### Excerpted records ###
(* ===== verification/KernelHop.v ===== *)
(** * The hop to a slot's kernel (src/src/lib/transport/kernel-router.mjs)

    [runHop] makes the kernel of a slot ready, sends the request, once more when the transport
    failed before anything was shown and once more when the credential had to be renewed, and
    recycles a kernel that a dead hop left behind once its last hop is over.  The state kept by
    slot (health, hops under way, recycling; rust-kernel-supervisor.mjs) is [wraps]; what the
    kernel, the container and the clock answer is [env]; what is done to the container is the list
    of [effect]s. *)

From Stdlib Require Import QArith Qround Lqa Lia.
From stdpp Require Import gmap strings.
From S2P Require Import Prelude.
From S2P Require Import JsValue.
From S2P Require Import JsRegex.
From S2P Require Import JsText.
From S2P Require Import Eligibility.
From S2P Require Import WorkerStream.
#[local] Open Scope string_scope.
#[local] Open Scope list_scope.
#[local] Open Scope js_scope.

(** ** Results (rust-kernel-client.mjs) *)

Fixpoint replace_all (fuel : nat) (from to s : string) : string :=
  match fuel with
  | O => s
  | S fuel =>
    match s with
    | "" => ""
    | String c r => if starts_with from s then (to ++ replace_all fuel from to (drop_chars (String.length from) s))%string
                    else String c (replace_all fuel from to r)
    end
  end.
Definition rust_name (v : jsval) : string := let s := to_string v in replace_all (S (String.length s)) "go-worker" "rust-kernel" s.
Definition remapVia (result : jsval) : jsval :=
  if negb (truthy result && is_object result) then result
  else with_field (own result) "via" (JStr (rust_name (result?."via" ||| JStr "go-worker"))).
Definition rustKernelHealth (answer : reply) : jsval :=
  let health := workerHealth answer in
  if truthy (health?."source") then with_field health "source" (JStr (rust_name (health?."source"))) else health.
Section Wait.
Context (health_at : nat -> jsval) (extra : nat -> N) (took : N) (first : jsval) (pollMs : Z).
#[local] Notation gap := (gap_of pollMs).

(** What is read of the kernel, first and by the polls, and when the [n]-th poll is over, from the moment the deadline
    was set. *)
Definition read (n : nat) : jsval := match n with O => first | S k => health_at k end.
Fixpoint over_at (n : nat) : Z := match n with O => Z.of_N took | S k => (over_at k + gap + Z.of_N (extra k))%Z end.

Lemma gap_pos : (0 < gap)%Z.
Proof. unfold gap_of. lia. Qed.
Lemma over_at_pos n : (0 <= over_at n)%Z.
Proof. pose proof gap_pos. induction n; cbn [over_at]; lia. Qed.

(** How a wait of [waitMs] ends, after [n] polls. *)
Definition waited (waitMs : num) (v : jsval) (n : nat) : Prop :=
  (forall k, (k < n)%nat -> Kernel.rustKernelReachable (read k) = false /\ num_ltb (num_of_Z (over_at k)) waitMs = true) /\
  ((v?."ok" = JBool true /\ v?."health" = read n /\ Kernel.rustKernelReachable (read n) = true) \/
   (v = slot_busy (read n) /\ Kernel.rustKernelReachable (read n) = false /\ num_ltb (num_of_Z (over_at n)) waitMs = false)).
###
Prompt: One number is the full answer: how many lines of the records include the string "transport".

Answer to the problem: 2